Impaired Colony-Forming Ability Following γ Irradiation of Skin Fibroblasts from Tuberous Sclerosis Patients

Abstract

The radiosensitivity of cultured dermal fibroblasts from human subjects afflicted with tuberous sclerosis (TS), a hereditary neurocutaneous syndrome, was assessed by assaying the loss of colony-forming ability in response to acute .gamma.-ray exposure. Relative to control strains from clinically normal donors, 3 cell lines (GM1635, GM1643, GM2333) from 2 affected patients displayed enhanced sensitivity to inactivation by 60Co .gamma.-ray treatment, whether administered oxically (air-saturated) or hypoxically (N2-gassed); a 4th strain (GM1644) from a 3rd patient exhibited normal radiosensitivity under both treatment conditions.
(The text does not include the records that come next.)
Lemma show_demo_analytics_run ss g sales g1 customers g2 satisfaction g3 :
  draws (normal_draw 1000 200) 12 g = (sales, g1) →
  draws (normal_draw 500 100) 12 g1 = (customers, g2) →
  draws (uniform_draw 3.5 5) 12 g2 = (satisfaction, g3) →
  show_demo_analytics ss g
  = Ok (tt, g3,
        [Block (Call "show_demo_analytics")
           (demo_page sales customers satisfaction
              (["Sales"; "Customers"; "Satisfaction"]
                 !! ss "Select metric to visualize:"))]).
Proof.
  intros E1 E2 E3.
  pose proof (draws_eq_length _ _ _ _ _ E1) as L1.
  pose proof (draws_eq_length _ _ _ _ _ E2) as L2.
  pose proof (draws_eq_length _ _ _ _ _ E3) as L3.
  unfold show_demo_analytics. run_ui. rewrite date_range_2024.
  cbn -[draws String.append]. rewrite E1, E2, E3.
  unfold column_reduce, df_getitem.
  cbn -[String.append]. rewrite !length_map, L1, L2, L3.
  cbn -[String.append]. rewrite !as_floats_map.
  destruct (ss "Select metric to visualize:") as [|[|[|n]]]; reflexivity.
Qed.

Lemma demo_page_calls sales customers satisfaction choice :
  calls (demo_page sales customers satisfaction choice) = [].
Proof. reflexivity. Qed.

(** ** The dispatcher *)

Lemma main_run ss g page name renderer :
  page_options !! ss "Choose a section:" = Some page →
  getitem renderers page = Ok (name, renderer) →
  main ss g =
    match renderer ss g with
    | Ok (a, g', t) => Ok (a, g', [Block (Call "main") (main_chrome page ++ t)])
    | Raise e => Raise e
    end.
Proof.
  intros Hpage Hr. unfold main. run_ui.
  destruct (ss "Choose a section:") as [|[|[|[|[|n]]]]] eqn:E; simpl in Hpage;
    try discriminate; injection Hpage as <-; injection Hr as <- <-.
  all: cbn -[show_overview show_tool_explorer show_features_comparison
             show_industry_applications show_demo_analytics].
  all: match goal with
       | |- _ = match ?r with _ => _ end => destruct r as [[[[] g'] t]|e]
       end; reflexivity.
Qed.

(** When the radio returns nothing, the chain of comparisons has no branch
    to take and [main] calls no renderer. *)
Lemma main_unselected ss g :
  page_options !! ss "Choose a section:" = None →
  calls (trace_of (main ss g)) = ["main"].
Proof.
  intros H. unfold main. run_ui. rewrite H. reflexivity.
Qed.

(** Every renderer completes, and calls no function of the script. *)
Lemma renderer_completes ss g page name renderer :
  (page, (name, renderer)) ∈ renderers →
  ∃ g' shown, renderer ss g = Ok (tt, g', [Block (Call name) shown])
              ∧ calls shown = [].
Proof.
  intros H. unfold renderers in H.
  repeat (apply elem_of_cons in H as [[= -> -> ->]|H]);
    [| | | | |by apply elem_of_nil in H].
  - destruct (show_overview_run ss g) as (shown & -> & Hc & _). eauto.
  - destruct (keys sas_tools !! ss "Select a SAS tool to explore:") as [tool|] eqn:E.
    + destruct (show_tool_explorer_run ss g tool E) as (info & _ & -> & Hc & _). eauto.
    + rewrite (show_tool_explorer_unselected ss g E). eauto.
  - destruct (show_features_comparison_run ss g) as (df & _ & ->). eauto.
  - destruct (show_industry_applications_run ss g) as (shown & fig & -> & Hc & _).
    eauto.
  - destruct (draws (normal_draw 1000 200) 12 g) as [sales g1] eqn:E1.
    destruct (draws (normal_draw 500 100) 12 g1) as [customers g2] eqn:E2.
    destruct (draws (uniform_draw 3.5 5) 12 g2) as [satisfaction g3] eqn:E3.
    rewrite (show_demo_analytics_run ss g _ _ _ _ _ _ E1 E2 E3).
    do 2 eexists. split; [reflexivity|]. apply demo_page_calls.
Qed.

Lemma getitem_elem_of {V} (d : dict V) k v : getitem d k = Ok v → (k, v) ∈ d.
Proof.
  induction d as [|[k' v'] d IH]; simpl; [discriminate|].
  destruct (String.eqb_spec k' k) as [->|_].
  - intros [= ->]. apply elem_of_cons. by left.
  - intros H. apply elem_of_cons. right. by apply IH.
Qed.

Lemma calls_app t1 t2 : calls (t1 ++ t2) = calls t1 ++ calls t2.
Proof. unfold calls, elements. by rewrite map_app, concat_app, omap_app. Qed.

Lemma calls_call_block f body t :
  calls (Block (Call f) body :: t) = f :: calls body ++ calls t.
Proof.
  unfold calls, elements. cbn [map concat flatten].
  rewrite omap_app. reflexivity.
Qed.

Lemma selectbox_options_block c body :
  selectbox_options [Block c body] = selectbox_options body.
Proof.
  unfold selectbox_options, elements. cbn [map concat flatten].
  rewrite omap_app, app_nil_r. reflexivity.
Qed.

Lemma calls_main_block chrome shown name :
  calls chrome = [] → calls shown = [] →
  calls [Block (Call "main") (chrome ++ [Block (Call name) shown])] = ["main"; name].
Proof.
  intros Hc Hs.
  rewrite calls_call_block, calls_app, calls_call_block, Hc, Hs. reflexivity.
Qed.

Lemma script_run ss g :
  script ss g =
    match main ss g with
    | Ok (a, g', t) =>
        Ok (a, g', PageConfig "SAS Analytics Tools Explorer" "📊" "wide" :: t)
    | Raise e => Raise e
    end.
Proof.
  unfold script, st_set_page_config, mbind, ui_bind, bind, emit.
  destruct (main ss g) as [[[[] g'] t]|e]; reflexivity.
Qed.

(** ** C1 *)

(** C1. The five page identifiers are exactly the keys of the renderer
    table, in order.  Whichever of them the radio returns, [main] completes,
    and its run is the fixed chrome followed by one call of the renderer that
    goes with that identifier: the calls that [main], and one run of the
    whole script, record are [main] and that renderer, once, and nothing
    else. *)
Theorem main_invokes_the_selected_renderer_once (ss : session) (g : rng) :
  (ss "Choose a section:" < length page_options)%nat →
  page_options = ["Overview"; "Tool Explorer"; "Features Comparison";
                  "Industry Applications"; "Demo Analytics"]
  ∧ keys renderers = page_options
  ∧ map (fun r => r.2.1) renderers
    = ["show_overview"; "show_tool_explorer"; "show_features_comparison";
       "show_industry_applications"; "show_demo_analytics"]
  ∧ ∃ page name renderer g' shown,
      page_options !! ss "Choose a section:" = Some page
      ∧ getitem renderers page = Ok (name, renderer)
      ∧ renderer ss g = Ok (tt, g', [Block (Call name) shown])
      ∧ main ss g
        = Ok (tt, g', [Block (Call "main")
                         (main_chrome page ++ [Block (Call name) shown])])
      ∧ calls (trace_of (main ss g)) = ["main"; name]
      ∧ calls (trace_of (script ss g)) = ["main"; name].
Proof.
  intros Hlt. do 3 (split; [reflexivity|]).
  apply lookup_lt_is_Some_2 in Hlt as [page Hpage].
  assert (∃ name renderer, getitem renderers page = Ok (name, renderer))
    as (name & renderer & Hr).
  { destruct (ss "Choose a section:") as [|[|[|[|[|n]]]]]; simpl in Hpage;
      try discriminate; injection Hpage as <-; do 2 eexists; reflexivity. }
  destruct (renderer_completes ss g page name renderer) as (g' & shown & Hrun & Hc).
  { by apply getitem_elem_of. }
  assert (main ss g
          = Ok (tt, g', [Block (Call "main")
                           (main_chrome page ++ [Block (Call name) shown])])) as Hmain.
  { rewrite (main_run ss g page name renderer Hpage Hr). by rewrite Hrun. }
  assert (calls [Block (Call "main") (main_chrome page ++ [Block (Call name) shown])]
          = ["main"; name]) as Hcalls by (by apply calls_main_block).
  exists page, name, renderer, g', shown. repeat split; try done.
  - by rewrite Hmain.
  - rewrite script_run, Hmain. exact Hcalls.
Qed.

(** ** C2 *)

(** C2. When the select box returns a key of [sas_tools], the Tool Explorer
    completes and its page is the page of that key's entry: the texts it
    writes are that tool's description, then its features in order, then its
    use cases in order, and no description, feature or use case of another
    tool is among them. *)
Theorem tool_explorer_shows_selected_tool_only (ss : session) (g : rng)
    (name : string) :
  keys sas_tools !! ss "Select a SAS tool to explore:" = Some name →
  ∃ info shown,
    getitem sas_tools name = Ok info
    ∧ show_tool_explorer ss g = Ok (tt, g, [Block (Call "show_tool_explorer") shown])
    ∧ shown = tool_page name info
    ∧ texts shown
      = description info
        :: (map bullet (key_features info) ++ map pin (use_cases info))
    ∧ Forall (fun other =>
                other.1 ≠ name →
                (description other.2 ∉ texts shown)
                ∧ Forall (fun f => bullet f ∉ texts shown) (key_features other.2)
                ∧ Forall (fun u => pin u ∉ texts shown) (use_cases other.2))
             sas_tools.
Proof.
  intros Hsel.
  destruct (show_tool_explorer_run ss g name Hsel) as (info & Hinfo & Hrun & _ & _).
  exists info, (tool_page name info). do 3 (split; [done|]).
  clear Hrun.
  destruct (ss "Select a SAS tool to explore:") as [|[|[|[|n]]]];
    simpl in Hsel; try discriminate; injection Hsel as <-;
    injection Hinfo as <-; (split; [reflexivity|]).
  all: unfold sas_tools; repeat apply Forall_cons_2; try apply Forall_nil_2.
  all: cbn [fst snd description key_features use_cases]; intros Hne;
    try (by destruct Hne).
  all: split; [|split]; repeat apply Forall_cons_2; try apply Forall_nil_2.
  all: compute_done.
Qed.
The post-.gamma.-irradiation colony-forming ability of the 3 hypersensitive TS strains was intermediate between that of normal controls and that of strains from patients inheriting the radiotherapy-sensitive neurovascular disorder ataxia telangiectasia. The variability in the radioresponse of the TS strains (3 sensitive and 1 normal) is not surprising, considering the widely recognized clinical heterogeneity in the disease. Aside from providing a laboratory marker for early (possibly presympatomatic) detection of persons at high risk for TS, these findings may lead to a better understanding of the origin and progressive development of this multifaceted syndrome.